成長し続ける7歳馬、GI(JpnI)8勝目の日本記録

 ヴァーミリアンにずらりと◎が並んだ。単勝は最終的に1.3倍。その期待にこたえれば、02~04年のアドマイヤドンに並ぶJBCクラシック3連覇。そして、何頭かの名馬が越えられなかったGI(JpnI)勝利数の日本記録を更新して8勝目となる。
 現役馬でいえば、このレースにも出走しているブルーコンコルドが昨年10月のマイルチャンピオンシップ南部杯JpnIでGI(JpnI)7勝目を挙げ、続いたカネヒキリは今年の川崎記念JpnIでその記録に並んだ。そしてヴァーミリアンは、今年6月の帝王賞JpnIを圧勝してその2頭に追いついた。
 GI(JpnI)8勝の新記録達成は、やはり楽なものではなかった。
 外から一気にマコトスパルビエロが交わして先頭を奪うと、さらにワンダースピードが続き、好スタートから一旦はハナに立ったヴァーミリアンは、内の3番手に控えた。
 勝負どころの3コーナーでもヴァーミリアンの武豊騎手の手ごたえは楽。
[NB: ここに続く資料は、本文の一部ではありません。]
(** [parseFloat(s)]: [Ok None] is NaN; an [Infinity] literal has no
    rational value and is outside the embedding. *)
Definition js_parseFloat (s : string) : outcome (option Q) :=
  let '(sg, r) := read_sign (trim_start s) in
  if String.prefix "Infinity" r then Stuck else
  let '(ip, ni, r1) := read_digits digit_val 10 r 0 0 in
  let '(fp, nf, r2) :=
    match r1 with
    | String "." r1' => read_digits digit_val 10 r1' 0 0
    | _ => (0%Z, 0%nat, r1)
    end in
  if ((ni =? 0) && (nf =? 0))%nat then Ok None else
  let mant := (inject_Z (sg * ip) + inject_Z sg * (inject_Z fp / inject_Z (10 ^ Z.of_nat nf)))%Q in
  let ex :=
    match r2 with
    | String c r3 =>
        if (Ascii.eqb c "e" || Ascii.eqb c "E")%bool then
          let '(esg, r4) := read_sign r3 in
          let '(ev, ne, _) := read_digits digit_val 10 r4 0 0 in
          if (ne =? 0)%nat then 0%Z else (esg * ev)%Z
        else 0%Z
    | EmptyString => 0%Z
    end in
  Ok (Some (mant * Qpower 10 ex)%Q).

Definition parseFloat_value (v : value) : outcome (option Q) :=
  match js_to_string v with Some s => js_parseFloat s | None => Stuck end.

(** ** Property order and JSON

    A JavaScript object lists its integer-like keys ("array indices") first,
    in ascending numeric order, then its other keys in insertion order. *)

Definition is_digit (c : ascii) : bool :=
  match digit_val c with Some _ => true | None => false end.

Definition array_index (k : string) : option Z :=
  match k with
  | String "0" EmptyString => Some 0%Z
  | String c _ =>
      if negb (Ascii.eqb c "0") && forallb is_digit (list_ascii_of_string k) then
        let '(v, _, _) := read_digits digit_val 10 k 0 0 in
        if (v <? 4294967295)%Z then Some v else None
      else None
  | EmptyString => None
  end.

Fixpoint insert_by_index {A} (k : string) (i : Z) (a : A)
    (l : list (string * A)) : list (string * A) :=
  match l with
  | [] => [(k, a)]
  | (k', a') :: r =>
      match array_index k' with
      | Some i' => if (i <? i')%Z then (k, a) :: l else (k', a') :: insert_by_index k i a r
      | None => (k, a) :: l
      end
  end.

Fixpoint ordered_fields {A} (fs : list (string * A)) : list (string * A) :=
  match fs with
  | [] => []
  | (k, a) :: r =>
      let r' := ordered_fields r in
      match array_index k with
      | Some i => insert_by_index k i a r'
      | None =>
          (* keep the non-index key in front of the later non-index keys *)
          let idx := filter (fun p => match array_index (fst p) with Some _ => true | None => false end) r' in
          let rest := filter (fun p => match array_index (fst p) with Some _ => false | None => true end) r' in
          idx ++ (k, a) :: rest
      end
  end.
しかしラチ沿いのすぐ前にはマコトスパルビエロ、外にはワンダースピード、さらには直後にブルーコンコルドが迫ってきていて、外に持ち出すことができない。手ごたえはよくても、三方を囲まれ自分からはまったく動けない状況だった。
 すでに外に持ち出す余裕はなく、ほとんど隙間のないラチ沿いから抜けてこられるのだろうかと思ったが、193メートルと短い名古屋の直線で、マコトスパルビエロの内からぐいとアタマ差前に出たところがゴールだった。
 「とにかく内をずっと狙っていました。見ているほうはドキドキしたかもしれません」と武豊騎手。見ている者の印象よりも、自信を持っての抜け出しだったようだ。
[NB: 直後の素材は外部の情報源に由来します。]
(** * Ding_talk_every_day.py: the delivery engine, embedded and verified

    A shallow embedding of [src/Ding_talk_every_day.py]: the queue pop
    ([pop_first_url]), the URL validator ([validate_image_url]), message
    composition and the delivery client ([send_markdown_with_image],
    [send_text], [_send_with_retry]), the configuration filter
    ([load_config]) and the orchestrator ([main]).

    Modelling conventions.
    - A Python [str] is the list of its Unicode code points
      ([str := list N]).  Literals of the source are written as Rocq
      strings and decoded from UTF-8 by [u].
    - The side effects of the program (log calls, transport calls, sleeps,
      file writes and renames, random draws, changes of directory) are
      threaded through an explicit [world]; every effect is appended to one
      [trace], in program order.  Of a log call the level and the format
      string are kept, not the arguments.
    - Exceptions are values: a computation returns [Ok v] or [Raise e], and
      [try ... except Exception] is a match on that result.
    - The file system is a finite map from paths to the texts of regular
      files, with POSIX line ends; reading a file that is there, writing
      and renaming succeed.  The parsed configuration file is part of the
      world, with values of the types the script expects ([json.load] and
      the chat library are not part of the script).
    - A float is the rational number it denotes ([Q]) and every float
      operation rounds its exact result to the nearest binary64 value,
      ties to even ([Float64.round64]); infinities and NaN do not occur,
      the floats of the script stay below 8.  [random.random()] is an
      oracle. *)

From stdpp Require Import base list gmap.
From Stdlib Require Strings.String Strings.Ascii.
Import String.StringSyntax.
Delimit Scope string_scope with string.
From Stdlib Require Import NArith ZArith QArith Qround Lia Lqa.

Local Open Scope N_scope.
Local Open Scope list_scope.

(* ===================================================================== *)
(** * Python strings *)
(* ===================================================================== *)

Module Py.

Abbreviation char := N.
Abbreviation str := (list N).

(** ** Literals: UTF-8 decoding of a Rocq string *)

Definition cont (b : N) : N := b mod 64.

Fixpoint utf8_decode (bs : list N) : str :=
  match bs with
  | [] => []
  | b0 :: r0 =>
      if b0 <? 128 then b0 :: utf8_decode r0
      else if b0 <? 224 then
        match r0 with
        | b1 :: r1 => ((b0 mod 32) * 64 + cont b1) :: utf8_decode r1
        | _ => []
        end
      else if b0 <? 240 then
        match r0 with
        | b1 :: b2 :: r2 =>
            ((b0 mod 16) * 4096 + cont b1 * 64 + cont b2) :: utf8_decode r2
        | _ => []
        end
      else
        match r0 with
        | b1 :: b2 :: b3 :: r3 =>
            ((b0 mod 8) * 262144 + cont b1 * 4096 + cont b2 * 64 + cont b3)
              :: utf8_decode r3
        | _ => []
        end
  end.

Definition u (s : String.string) : str :=
  utf8_decode (map Ascii.N_of_ascii (String.list_ascii_of_string s)).
Arguments u s%_string.

(** ** Prefix, suffix, substring *)

(** [s.startswith(p)] *)
Fixpoint startswith (p s : str) : bool :=
  match p, s with
  | [], _ => true
  | _ :: _, [] => false
  | x :: p', y :: s' => (x =? y) && startswith p' s'
  end.

(** [s.endswith(p)] *)
Definition endswith (p s : str) : bool := startswith (rev p) (rev s).

(** [needle in hay] *)
Fixpoint contains (needle hay : str) : bool :=
  startswith needle hay ||
  match hay with
  | [] => false
  | _ :: hay' => contains needle hay'
  end.

(** the number of positions of [hay] at which [needle] starts *)
Fixpoint occurrences (needle hay : str) : nat :=
  ((if startswith needle hay then 1 else 0) +
   match hay with
   | [] => 0
   | _ :: hay' => occurrences needle hay'
   end)%nat.

(** ** [str.lower]

    ASCII letters are folded.  Outside ASCII the two code points whose
    lower case contains an ASCII letter are mapped as CPython maps them
    (U+0130 to "i" followed by U+0307, U+212A KELVIN SIGN to "k"); every
    other non-ASCII code point lower-cases to non-ASCII code points and is
    left as it is, which cannot change a test [d in url.lower()] for an
    ASCII [d]. *)
Definition lower_char (c : char) : str :=
  if (65 <=? c) && (c <=? 90) then [c + 32]
  else if c =? 304 then [105; 775]
  else if c =? 8490 then [107]
  else [c].

Definition lower (s : str) : str := flat_map lower_char s.

(** ** [str.strip]: the code points for which [str.isspace] holds *)
Definition isspace (c : char) : bool :=
  ((9 <=? c) && (c <=? 13)) || ((28 <=? c) && (c <=? 32)) ||
  (c =? 133) || (c =? 160) || (c =? 5760) ||
  ((8192 <=? c) && (c <=? 8202)) || (c =? 8232) || (c =? 8233) ||
  (c =? 8239) || (c =? 8287) || (c =? 12288).

Fixpoint lstrip (s : str) : str :=
  match s with
  | [] => []
  | c :: s' => if isspace c then lstrip s' else s
  end.

Definition rstrip (s : str) : str := rev (lstrip (rev s)).

Definition strip (s : str) : str := rstrip (lstrip s).

(** ** [sep.join(parts)] *)
Fixpoint join (sep : str) (parts : list str) : str :=
  match parts with
  | [] => []
  | [p] => p
  | p :: rest => p ++ sep ++ join sep rest
  end.

(** ** [s.replace(old, new)]

    Left to right, non-overlapping.  [skip] counts the characters of a
    match that are still to be dropped.  For an empty [old] CPython puts
    [new] before every character and at the end. *)
Fixpoint replace_from (old new : str) (skip : nat) (s : str) : str :=
  match s with
  | [] => []
  | c :: s' =>
      match skip with
      | S k => replace_from old new k s'
      | O =>
          if startswith old s
          then new ++ replace_from old new (length old - 1) s'
          else c :: replace_from old new 0 s'
      end
  end.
 2着のマコトスパルビエロから、さらにクビ差でワンダースピードが入り、終始3頭が一団で競り合う見ごたえのあるレースだった。
 ヴァーミリアンは、さすがに7歳の秋ともあれば、成長や上積みはないだろうと考えるのが普通だ。しかし石坂正調教師は「成長し続けている」という。それは気性面だ。「競馬に集中している。一切ムダな動きはしない」と。なるほど、そうした部分の成長が、体力的な部分をカバーしているのだろう。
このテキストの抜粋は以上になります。